> TASK DIRECTIONS:
Starting at the line below holding "unfold handle_handshake. destruct" and stopping at the line holding "destruct (handle_handshake _", print every line exactly, both ends included, and leave the rest out.

[Extracted records]
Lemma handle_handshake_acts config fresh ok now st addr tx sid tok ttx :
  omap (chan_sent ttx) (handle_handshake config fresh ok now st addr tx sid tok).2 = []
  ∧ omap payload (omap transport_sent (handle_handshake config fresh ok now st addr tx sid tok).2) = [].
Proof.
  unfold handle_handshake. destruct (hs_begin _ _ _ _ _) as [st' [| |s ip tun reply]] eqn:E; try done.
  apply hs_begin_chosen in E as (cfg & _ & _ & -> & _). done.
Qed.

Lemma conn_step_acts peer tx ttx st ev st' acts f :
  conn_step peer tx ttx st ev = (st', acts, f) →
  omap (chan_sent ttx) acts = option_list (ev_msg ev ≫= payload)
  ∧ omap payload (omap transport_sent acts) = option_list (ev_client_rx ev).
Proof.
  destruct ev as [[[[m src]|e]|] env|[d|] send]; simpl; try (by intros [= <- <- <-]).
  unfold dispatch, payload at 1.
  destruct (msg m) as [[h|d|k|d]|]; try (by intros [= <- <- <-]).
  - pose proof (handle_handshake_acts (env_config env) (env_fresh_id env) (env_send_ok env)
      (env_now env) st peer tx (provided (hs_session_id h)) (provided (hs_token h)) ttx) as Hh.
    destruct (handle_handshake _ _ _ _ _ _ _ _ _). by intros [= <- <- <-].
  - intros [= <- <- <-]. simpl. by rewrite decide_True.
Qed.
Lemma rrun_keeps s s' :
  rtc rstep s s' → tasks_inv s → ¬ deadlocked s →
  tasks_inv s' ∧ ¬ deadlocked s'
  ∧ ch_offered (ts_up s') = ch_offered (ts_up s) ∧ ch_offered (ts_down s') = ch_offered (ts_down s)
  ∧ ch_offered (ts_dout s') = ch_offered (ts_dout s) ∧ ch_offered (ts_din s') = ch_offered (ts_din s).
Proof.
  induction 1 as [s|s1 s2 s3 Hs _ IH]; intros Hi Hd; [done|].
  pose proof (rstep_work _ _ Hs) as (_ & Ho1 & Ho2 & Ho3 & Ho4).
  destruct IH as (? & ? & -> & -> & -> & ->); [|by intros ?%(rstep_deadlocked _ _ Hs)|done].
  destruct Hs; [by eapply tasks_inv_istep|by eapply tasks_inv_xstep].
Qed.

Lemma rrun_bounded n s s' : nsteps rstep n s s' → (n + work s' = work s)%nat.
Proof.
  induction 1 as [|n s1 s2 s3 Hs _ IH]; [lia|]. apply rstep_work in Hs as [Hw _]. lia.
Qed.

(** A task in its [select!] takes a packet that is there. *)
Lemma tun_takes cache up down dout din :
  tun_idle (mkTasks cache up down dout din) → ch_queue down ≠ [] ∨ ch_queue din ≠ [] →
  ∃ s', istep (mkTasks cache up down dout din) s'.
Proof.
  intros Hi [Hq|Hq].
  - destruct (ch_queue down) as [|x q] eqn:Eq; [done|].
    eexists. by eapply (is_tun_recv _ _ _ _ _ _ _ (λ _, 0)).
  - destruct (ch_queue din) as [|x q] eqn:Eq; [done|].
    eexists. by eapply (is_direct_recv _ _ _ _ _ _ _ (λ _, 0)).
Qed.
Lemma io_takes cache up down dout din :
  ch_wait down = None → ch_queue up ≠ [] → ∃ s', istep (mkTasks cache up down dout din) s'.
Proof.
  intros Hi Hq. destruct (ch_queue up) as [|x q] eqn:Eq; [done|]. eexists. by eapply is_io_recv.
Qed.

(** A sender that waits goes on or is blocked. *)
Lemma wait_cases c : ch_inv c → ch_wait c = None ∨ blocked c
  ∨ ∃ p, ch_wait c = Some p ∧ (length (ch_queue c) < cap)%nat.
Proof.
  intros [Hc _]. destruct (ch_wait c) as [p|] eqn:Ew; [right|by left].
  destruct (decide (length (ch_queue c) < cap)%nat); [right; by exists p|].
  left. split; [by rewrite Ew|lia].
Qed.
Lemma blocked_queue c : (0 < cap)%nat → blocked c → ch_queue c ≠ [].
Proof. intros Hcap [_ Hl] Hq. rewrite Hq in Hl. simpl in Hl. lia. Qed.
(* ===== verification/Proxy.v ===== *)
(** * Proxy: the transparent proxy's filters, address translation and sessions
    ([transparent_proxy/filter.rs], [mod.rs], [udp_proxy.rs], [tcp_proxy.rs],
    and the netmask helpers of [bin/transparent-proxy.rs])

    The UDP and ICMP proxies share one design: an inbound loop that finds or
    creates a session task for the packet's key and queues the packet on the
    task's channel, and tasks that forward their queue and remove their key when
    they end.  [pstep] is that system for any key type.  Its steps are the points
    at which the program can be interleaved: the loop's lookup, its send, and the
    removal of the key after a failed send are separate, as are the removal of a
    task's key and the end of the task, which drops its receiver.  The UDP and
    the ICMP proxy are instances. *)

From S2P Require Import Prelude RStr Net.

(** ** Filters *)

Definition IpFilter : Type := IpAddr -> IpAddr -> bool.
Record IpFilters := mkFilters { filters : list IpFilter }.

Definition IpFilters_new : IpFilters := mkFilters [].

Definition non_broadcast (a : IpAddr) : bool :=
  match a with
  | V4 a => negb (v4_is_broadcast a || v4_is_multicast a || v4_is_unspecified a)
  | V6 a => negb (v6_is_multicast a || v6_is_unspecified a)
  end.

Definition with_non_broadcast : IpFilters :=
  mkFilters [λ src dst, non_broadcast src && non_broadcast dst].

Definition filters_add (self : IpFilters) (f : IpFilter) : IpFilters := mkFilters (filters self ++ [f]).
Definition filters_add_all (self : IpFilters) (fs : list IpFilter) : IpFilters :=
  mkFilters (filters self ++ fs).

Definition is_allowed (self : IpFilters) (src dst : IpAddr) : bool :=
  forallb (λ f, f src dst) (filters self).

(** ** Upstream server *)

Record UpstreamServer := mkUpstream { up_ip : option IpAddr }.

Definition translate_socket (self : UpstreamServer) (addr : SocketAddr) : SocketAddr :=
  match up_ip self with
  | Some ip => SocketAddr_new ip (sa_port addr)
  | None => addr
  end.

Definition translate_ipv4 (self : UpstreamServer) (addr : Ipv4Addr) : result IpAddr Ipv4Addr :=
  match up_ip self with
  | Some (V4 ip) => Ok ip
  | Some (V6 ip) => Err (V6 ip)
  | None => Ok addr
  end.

> RESPONSE BOX:
  unfold handle_handshake. destruct (hs_begin _ _ _ _ _) as [st' [| |s ip tun reply]] eqn:E; try done.
  apply hs_begin_chosen in E as (cfg & _ & _ & -> & _). done.
Qed.

Lemma conn_step_acts peer tx ttx st ev st' acts f :
  conn_step peer tx ttx st ev = (st', acts, f) →
  omap (chan_sent ttx) acts = option_list (ev_msg ev ≫= payload)
  ∧ omap payload (omap transport_sent acts) = option_list (ev_client_rx ev).
Proof.
  destruct ev as [[[[m src]|e]|] env|[d|] send]; simpl; try (by intros [= <- <- <-]).
  unfold dispatch, payload at 1.
  destruct (msg m) as [[h|d|k|d]|]; try (by intros [= <- <- <-]).
  - pose proof (handle_handshake_acts (env_config env) (env_fresh_id env) (env_send_ok env)
      (env_now env) st peer tx (provided (hs_session_id h)) (provided (hs_token h)) ttx) as Hh.
    destruct (handle_handshake _ _ _ _ _ _ _ _ _). by intros [= <- <- <-].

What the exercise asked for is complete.